▶ _Records shown_
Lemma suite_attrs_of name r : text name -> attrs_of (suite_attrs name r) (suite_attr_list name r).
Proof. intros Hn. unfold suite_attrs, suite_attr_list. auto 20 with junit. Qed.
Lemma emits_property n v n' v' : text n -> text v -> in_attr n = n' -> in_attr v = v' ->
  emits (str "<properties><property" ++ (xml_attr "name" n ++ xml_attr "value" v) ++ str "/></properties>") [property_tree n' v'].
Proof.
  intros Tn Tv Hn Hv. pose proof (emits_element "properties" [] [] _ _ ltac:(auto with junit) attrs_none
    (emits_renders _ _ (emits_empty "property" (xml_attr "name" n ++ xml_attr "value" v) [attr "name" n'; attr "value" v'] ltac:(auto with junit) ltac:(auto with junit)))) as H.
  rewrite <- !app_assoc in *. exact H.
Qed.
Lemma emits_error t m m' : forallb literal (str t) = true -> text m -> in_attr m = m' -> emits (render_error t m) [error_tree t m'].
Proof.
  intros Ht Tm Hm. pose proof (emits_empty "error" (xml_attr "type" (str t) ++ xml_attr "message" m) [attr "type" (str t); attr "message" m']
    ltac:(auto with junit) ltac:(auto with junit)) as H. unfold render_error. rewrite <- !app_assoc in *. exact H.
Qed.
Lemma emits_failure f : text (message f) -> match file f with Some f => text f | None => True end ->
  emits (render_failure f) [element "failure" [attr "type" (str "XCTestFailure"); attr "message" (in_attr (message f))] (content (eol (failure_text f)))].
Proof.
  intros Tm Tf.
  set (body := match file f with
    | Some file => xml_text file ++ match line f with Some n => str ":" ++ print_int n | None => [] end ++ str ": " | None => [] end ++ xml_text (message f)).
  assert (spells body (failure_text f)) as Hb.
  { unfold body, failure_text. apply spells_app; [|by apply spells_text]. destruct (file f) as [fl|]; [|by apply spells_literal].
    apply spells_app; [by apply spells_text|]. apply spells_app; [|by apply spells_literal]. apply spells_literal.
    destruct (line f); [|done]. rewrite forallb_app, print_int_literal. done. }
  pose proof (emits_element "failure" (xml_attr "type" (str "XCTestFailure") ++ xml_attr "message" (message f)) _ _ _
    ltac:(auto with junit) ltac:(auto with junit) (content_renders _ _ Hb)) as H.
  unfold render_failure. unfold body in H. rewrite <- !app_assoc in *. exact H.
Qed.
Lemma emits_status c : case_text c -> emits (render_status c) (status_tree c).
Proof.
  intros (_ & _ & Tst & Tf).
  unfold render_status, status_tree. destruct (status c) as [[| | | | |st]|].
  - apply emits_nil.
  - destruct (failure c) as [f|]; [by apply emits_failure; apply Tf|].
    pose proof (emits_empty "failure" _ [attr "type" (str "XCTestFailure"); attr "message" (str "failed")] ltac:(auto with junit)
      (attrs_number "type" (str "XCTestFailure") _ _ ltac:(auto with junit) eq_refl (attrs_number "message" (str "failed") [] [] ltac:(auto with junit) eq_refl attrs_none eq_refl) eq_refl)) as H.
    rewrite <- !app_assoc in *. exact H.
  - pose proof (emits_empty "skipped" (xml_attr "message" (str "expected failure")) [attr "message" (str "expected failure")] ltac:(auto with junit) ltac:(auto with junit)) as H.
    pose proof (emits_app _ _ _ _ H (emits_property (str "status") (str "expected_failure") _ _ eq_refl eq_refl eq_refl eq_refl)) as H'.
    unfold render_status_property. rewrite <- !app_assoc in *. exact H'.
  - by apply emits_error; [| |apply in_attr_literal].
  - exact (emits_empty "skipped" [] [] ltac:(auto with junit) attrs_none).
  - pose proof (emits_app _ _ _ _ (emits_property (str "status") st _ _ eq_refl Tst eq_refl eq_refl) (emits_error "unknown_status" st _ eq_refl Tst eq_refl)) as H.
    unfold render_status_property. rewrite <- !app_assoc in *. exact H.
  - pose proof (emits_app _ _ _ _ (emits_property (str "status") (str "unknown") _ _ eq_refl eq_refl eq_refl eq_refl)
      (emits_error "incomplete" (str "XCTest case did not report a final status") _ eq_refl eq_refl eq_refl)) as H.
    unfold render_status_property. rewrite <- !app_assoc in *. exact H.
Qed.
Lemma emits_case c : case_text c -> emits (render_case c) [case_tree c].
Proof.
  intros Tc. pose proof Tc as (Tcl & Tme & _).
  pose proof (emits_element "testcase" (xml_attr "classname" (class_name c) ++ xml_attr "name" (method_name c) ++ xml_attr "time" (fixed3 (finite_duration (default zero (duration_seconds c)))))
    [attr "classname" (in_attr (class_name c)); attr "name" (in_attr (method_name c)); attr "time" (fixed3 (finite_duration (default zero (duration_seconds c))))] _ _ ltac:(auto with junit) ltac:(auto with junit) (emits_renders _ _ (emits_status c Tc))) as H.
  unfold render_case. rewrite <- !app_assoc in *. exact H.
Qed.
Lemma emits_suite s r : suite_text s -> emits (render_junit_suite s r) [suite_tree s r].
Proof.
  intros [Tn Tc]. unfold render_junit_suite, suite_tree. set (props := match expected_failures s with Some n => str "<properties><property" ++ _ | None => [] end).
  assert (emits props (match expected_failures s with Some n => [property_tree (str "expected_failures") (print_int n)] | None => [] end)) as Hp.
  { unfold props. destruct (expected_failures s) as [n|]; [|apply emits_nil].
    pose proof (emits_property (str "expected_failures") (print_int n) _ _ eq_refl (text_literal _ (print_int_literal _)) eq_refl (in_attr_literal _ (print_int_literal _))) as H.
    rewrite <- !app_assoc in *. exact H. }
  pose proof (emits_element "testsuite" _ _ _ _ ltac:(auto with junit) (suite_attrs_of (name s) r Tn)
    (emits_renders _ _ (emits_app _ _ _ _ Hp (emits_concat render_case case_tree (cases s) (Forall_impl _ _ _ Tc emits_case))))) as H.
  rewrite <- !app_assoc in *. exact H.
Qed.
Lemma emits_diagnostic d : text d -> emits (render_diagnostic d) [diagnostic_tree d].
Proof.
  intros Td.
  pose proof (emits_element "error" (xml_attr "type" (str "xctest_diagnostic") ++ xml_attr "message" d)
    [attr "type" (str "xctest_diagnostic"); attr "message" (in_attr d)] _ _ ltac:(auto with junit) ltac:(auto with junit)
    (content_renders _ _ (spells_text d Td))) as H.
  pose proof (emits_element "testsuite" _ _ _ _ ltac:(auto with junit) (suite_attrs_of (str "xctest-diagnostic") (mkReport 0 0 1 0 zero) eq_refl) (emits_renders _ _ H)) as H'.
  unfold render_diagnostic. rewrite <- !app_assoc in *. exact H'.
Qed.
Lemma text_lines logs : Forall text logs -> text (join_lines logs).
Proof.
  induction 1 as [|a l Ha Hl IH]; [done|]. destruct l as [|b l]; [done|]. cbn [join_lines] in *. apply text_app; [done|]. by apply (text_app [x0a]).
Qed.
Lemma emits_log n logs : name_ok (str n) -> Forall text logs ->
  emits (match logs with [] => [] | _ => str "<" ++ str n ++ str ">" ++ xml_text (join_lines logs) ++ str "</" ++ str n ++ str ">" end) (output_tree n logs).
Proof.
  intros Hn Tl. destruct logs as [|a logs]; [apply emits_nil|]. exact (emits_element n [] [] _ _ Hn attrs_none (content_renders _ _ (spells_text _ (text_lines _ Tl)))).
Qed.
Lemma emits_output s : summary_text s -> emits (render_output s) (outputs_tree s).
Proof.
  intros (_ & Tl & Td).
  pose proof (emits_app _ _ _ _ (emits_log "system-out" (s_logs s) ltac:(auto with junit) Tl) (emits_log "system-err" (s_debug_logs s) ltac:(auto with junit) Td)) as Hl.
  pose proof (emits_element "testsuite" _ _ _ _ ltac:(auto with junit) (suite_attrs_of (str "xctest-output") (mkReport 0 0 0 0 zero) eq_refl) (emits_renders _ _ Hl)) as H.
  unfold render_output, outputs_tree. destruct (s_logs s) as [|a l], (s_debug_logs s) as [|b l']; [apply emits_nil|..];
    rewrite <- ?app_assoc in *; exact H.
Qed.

==

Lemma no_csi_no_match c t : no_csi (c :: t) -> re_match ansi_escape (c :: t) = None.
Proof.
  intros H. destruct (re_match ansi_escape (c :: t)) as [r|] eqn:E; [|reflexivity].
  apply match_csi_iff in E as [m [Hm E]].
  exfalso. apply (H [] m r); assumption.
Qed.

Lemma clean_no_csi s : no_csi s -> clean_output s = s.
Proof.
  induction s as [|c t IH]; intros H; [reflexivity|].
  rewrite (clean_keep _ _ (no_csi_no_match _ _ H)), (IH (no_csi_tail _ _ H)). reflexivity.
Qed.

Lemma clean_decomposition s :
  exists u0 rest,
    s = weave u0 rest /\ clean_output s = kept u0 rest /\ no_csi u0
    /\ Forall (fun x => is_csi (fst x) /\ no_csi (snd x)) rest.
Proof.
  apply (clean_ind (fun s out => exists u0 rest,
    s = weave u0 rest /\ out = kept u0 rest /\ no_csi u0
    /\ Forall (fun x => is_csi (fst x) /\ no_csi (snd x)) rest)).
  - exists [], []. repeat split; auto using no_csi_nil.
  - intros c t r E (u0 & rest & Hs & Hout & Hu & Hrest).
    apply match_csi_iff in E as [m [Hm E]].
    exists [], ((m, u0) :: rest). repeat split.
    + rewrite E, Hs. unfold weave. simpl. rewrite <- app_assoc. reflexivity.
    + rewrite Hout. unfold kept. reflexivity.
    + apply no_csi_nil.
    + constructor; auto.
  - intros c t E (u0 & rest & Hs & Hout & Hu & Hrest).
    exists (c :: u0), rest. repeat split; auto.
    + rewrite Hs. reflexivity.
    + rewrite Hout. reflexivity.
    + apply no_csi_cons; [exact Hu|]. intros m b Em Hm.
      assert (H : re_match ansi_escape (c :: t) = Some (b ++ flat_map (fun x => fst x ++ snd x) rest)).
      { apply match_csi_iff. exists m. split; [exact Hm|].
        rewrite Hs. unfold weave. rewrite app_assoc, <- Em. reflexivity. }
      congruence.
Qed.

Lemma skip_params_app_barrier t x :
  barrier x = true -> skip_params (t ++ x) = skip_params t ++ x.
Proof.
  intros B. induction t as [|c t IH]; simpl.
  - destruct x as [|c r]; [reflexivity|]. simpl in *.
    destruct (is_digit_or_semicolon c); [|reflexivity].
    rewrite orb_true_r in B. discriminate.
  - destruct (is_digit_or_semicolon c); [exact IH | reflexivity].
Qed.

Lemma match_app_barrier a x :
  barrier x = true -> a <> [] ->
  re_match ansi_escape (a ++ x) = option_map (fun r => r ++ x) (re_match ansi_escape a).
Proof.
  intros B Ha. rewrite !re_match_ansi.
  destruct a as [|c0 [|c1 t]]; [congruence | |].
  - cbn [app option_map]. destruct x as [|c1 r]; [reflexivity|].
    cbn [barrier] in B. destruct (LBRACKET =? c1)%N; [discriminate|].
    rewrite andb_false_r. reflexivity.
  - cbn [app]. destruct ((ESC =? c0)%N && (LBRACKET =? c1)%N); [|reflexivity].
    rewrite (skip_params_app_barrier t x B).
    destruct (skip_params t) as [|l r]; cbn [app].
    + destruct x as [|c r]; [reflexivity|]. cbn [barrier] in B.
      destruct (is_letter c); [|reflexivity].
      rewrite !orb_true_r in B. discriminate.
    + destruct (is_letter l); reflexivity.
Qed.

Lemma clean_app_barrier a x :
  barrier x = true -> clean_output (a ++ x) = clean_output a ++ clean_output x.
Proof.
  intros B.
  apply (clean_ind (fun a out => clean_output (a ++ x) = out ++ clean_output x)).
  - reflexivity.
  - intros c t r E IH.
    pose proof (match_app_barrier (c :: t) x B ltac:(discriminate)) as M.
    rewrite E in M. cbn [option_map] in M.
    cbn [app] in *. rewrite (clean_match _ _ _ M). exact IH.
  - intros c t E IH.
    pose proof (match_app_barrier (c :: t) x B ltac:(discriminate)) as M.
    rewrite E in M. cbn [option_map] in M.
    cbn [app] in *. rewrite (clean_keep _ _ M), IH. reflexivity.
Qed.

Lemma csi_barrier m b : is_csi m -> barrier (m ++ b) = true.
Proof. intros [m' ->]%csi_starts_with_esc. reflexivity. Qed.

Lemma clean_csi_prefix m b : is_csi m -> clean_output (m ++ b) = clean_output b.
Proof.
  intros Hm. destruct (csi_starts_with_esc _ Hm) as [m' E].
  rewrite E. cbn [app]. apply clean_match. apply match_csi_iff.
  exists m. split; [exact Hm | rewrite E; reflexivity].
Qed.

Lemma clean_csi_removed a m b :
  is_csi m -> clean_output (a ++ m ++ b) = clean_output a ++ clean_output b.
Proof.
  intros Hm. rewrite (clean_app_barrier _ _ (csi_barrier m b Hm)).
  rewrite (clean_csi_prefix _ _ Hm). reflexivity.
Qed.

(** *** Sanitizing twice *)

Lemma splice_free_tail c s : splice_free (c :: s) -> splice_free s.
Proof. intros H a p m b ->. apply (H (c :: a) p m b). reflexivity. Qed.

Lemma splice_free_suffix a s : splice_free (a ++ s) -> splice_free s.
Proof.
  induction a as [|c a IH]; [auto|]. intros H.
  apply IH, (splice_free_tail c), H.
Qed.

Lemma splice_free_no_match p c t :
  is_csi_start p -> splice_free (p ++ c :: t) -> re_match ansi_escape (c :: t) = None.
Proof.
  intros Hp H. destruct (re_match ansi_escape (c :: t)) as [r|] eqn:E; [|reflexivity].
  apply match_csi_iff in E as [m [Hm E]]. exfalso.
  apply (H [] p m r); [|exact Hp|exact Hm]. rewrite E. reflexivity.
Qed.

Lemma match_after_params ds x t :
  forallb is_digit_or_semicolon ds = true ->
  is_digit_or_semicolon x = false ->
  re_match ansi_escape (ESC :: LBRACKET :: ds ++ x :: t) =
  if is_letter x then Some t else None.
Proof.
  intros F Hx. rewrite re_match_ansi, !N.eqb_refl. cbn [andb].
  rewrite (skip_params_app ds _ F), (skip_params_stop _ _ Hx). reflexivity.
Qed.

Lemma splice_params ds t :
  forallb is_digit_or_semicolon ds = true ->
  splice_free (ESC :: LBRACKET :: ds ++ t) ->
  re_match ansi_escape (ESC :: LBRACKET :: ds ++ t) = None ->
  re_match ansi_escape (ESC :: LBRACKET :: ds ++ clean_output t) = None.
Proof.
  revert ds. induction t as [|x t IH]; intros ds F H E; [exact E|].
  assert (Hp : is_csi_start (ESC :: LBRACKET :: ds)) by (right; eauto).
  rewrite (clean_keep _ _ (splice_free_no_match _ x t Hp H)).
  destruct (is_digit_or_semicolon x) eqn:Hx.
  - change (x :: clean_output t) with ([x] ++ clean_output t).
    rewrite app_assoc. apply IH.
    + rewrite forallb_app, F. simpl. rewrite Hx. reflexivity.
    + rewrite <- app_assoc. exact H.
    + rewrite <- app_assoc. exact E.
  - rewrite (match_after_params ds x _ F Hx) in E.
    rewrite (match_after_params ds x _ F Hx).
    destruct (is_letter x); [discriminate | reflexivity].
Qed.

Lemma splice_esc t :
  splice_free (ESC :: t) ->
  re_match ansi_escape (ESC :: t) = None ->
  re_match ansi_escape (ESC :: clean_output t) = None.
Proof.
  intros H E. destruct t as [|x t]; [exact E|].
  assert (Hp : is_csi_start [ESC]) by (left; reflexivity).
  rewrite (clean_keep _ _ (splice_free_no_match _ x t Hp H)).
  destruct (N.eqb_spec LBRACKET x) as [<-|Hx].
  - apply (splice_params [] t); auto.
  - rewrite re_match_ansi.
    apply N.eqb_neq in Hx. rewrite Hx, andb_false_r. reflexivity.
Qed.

--

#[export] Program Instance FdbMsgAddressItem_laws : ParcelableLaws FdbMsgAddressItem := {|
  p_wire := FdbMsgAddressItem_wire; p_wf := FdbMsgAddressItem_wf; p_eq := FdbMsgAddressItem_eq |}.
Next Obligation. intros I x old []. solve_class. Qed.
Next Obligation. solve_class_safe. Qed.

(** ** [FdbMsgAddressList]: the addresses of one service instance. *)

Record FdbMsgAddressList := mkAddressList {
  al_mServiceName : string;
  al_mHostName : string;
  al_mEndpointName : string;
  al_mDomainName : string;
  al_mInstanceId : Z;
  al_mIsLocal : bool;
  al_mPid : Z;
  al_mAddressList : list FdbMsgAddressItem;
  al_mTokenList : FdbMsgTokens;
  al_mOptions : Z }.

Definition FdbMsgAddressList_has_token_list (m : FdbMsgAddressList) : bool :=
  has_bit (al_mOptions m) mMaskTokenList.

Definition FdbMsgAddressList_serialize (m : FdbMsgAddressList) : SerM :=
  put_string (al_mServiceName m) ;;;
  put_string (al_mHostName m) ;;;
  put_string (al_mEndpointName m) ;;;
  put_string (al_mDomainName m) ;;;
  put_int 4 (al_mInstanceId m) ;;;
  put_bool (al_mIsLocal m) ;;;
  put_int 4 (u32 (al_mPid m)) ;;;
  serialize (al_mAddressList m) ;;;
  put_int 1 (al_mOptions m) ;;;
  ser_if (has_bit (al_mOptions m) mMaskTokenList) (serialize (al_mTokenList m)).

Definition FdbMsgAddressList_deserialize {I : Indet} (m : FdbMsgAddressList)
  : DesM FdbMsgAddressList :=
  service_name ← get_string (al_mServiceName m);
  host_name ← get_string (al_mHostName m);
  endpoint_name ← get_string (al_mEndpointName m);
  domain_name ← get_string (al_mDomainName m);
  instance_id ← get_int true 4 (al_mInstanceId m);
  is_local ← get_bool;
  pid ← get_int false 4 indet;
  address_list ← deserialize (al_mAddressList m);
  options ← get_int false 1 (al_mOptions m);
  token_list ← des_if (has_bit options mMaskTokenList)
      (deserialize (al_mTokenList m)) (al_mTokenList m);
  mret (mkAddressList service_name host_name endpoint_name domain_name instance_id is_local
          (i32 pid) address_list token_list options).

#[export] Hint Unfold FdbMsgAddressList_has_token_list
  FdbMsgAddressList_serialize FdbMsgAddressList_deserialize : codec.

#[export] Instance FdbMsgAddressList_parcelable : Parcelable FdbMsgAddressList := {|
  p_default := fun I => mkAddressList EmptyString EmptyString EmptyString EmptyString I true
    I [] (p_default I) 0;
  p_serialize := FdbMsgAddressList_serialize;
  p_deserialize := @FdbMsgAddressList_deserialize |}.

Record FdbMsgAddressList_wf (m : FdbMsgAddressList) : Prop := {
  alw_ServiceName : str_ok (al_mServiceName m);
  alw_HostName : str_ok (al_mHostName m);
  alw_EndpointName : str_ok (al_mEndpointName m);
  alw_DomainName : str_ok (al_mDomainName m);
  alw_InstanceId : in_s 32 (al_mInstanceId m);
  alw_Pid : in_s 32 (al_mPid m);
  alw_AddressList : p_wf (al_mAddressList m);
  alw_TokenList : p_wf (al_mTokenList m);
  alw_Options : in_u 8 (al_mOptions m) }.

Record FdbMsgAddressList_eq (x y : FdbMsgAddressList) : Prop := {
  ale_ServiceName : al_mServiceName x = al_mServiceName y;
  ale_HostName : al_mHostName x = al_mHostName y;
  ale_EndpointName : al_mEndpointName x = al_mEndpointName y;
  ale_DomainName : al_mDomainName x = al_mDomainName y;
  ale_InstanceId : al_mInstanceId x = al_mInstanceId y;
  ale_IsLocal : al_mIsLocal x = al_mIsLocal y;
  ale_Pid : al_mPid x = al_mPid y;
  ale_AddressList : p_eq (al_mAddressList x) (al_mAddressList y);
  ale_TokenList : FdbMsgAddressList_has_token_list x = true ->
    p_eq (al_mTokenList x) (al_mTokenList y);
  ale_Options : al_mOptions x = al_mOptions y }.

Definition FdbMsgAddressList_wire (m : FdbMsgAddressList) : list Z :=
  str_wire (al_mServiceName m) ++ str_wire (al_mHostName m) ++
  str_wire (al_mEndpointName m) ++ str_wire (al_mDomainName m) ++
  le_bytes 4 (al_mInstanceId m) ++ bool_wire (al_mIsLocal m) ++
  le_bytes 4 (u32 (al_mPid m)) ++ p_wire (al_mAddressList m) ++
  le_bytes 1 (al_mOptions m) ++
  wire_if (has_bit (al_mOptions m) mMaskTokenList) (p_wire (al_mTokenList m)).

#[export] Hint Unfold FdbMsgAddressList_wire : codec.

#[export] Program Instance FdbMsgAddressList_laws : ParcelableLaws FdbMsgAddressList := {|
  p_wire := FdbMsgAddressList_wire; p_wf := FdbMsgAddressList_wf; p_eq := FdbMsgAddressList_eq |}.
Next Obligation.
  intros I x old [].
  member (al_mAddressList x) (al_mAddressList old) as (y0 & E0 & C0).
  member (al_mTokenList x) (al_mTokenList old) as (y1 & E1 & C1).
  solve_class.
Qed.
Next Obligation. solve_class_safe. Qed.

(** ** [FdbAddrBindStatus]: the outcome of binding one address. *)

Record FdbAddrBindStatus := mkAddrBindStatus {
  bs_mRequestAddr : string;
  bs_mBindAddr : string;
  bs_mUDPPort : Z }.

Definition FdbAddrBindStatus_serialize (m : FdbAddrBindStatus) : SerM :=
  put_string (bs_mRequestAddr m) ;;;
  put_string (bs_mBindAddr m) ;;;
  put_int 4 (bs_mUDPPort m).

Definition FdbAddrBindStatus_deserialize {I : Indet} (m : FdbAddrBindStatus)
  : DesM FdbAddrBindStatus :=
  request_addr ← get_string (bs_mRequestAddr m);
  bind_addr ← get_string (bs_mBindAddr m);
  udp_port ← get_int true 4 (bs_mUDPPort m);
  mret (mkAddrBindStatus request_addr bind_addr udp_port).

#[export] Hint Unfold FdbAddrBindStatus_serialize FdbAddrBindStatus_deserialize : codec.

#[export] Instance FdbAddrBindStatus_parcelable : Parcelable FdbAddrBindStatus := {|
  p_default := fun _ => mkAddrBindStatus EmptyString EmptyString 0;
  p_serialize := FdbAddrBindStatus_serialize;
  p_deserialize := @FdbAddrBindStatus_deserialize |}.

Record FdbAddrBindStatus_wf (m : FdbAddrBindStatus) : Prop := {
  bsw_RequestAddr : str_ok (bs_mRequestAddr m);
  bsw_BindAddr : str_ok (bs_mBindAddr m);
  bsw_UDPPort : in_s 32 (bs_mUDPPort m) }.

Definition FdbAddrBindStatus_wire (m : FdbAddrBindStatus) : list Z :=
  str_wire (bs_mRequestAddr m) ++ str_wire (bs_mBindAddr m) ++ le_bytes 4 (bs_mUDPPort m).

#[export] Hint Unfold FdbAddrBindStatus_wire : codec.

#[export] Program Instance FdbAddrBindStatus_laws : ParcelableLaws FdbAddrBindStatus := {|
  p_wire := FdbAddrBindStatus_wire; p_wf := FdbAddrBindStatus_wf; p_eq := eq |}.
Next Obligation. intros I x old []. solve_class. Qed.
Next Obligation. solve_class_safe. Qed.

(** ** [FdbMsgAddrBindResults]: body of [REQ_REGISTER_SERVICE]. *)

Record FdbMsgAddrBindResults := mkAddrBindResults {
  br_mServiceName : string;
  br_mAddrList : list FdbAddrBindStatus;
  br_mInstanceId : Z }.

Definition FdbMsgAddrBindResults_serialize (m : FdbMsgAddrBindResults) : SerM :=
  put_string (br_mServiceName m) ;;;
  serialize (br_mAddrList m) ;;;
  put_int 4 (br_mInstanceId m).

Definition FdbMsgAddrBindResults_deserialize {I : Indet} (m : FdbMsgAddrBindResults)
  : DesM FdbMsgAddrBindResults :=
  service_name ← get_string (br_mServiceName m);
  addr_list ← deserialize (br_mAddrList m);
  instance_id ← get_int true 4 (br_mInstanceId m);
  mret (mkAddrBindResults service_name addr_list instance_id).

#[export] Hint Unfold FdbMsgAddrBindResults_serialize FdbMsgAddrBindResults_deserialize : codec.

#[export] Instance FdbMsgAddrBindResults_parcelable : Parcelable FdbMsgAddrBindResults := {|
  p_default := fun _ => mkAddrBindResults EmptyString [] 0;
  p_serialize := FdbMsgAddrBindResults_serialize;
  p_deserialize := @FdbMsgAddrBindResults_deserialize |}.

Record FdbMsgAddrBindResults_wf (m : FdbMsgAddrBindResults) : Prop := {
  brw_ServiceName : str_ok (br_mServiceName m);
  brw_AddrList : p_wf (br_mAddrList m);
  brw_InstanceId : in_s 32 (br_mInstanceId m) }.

▶ _What is required_
Look back at the entries above. Retype the line with "if is_letter x then Some t else None.", the line with "rewrite app_assoc. apply IH.", and all lines in between.

▶ _Result of this exercise_
  if is_letter x then Some t else None.
Proof.
  intros F Hx. rewrite re_match_ansi, !N.eqb_refl. cbn [andb].
  rewrite (skip_params_app ds _ F), (skip_params_stop _ _ Hx). reflexivity.
Qed.

Lemma splice_params ds t :
  forallb is_digit_or_semicolon ds = true ->
  splice_free (ESC :: LBRACKET :: ds ++ t) ->
  re_match ansi_escape (ESC :: LBRACKET :: ds ++ t) = None ->
  re_match ansi_escape (ESC :: LBRACKET :: ds ++ clean_output t) = None.
Proof.
  revert ds. induction t as [|x t IH]; intros ds F H E; [exact E|].
  assert (Hp : is_csi_start (ESC :: LBRACKET :: ds)) by (right; eauto).
  rewrite (clean_keep _ _ (splice_free_no_match _ x t Hp H)).
  destruct (is_digit_or_semicolon x) eqn:Hx.
  - change (x :: clean_output t) with ([x] ++ clean_output t).
    rewrite app_assoc. apply IH.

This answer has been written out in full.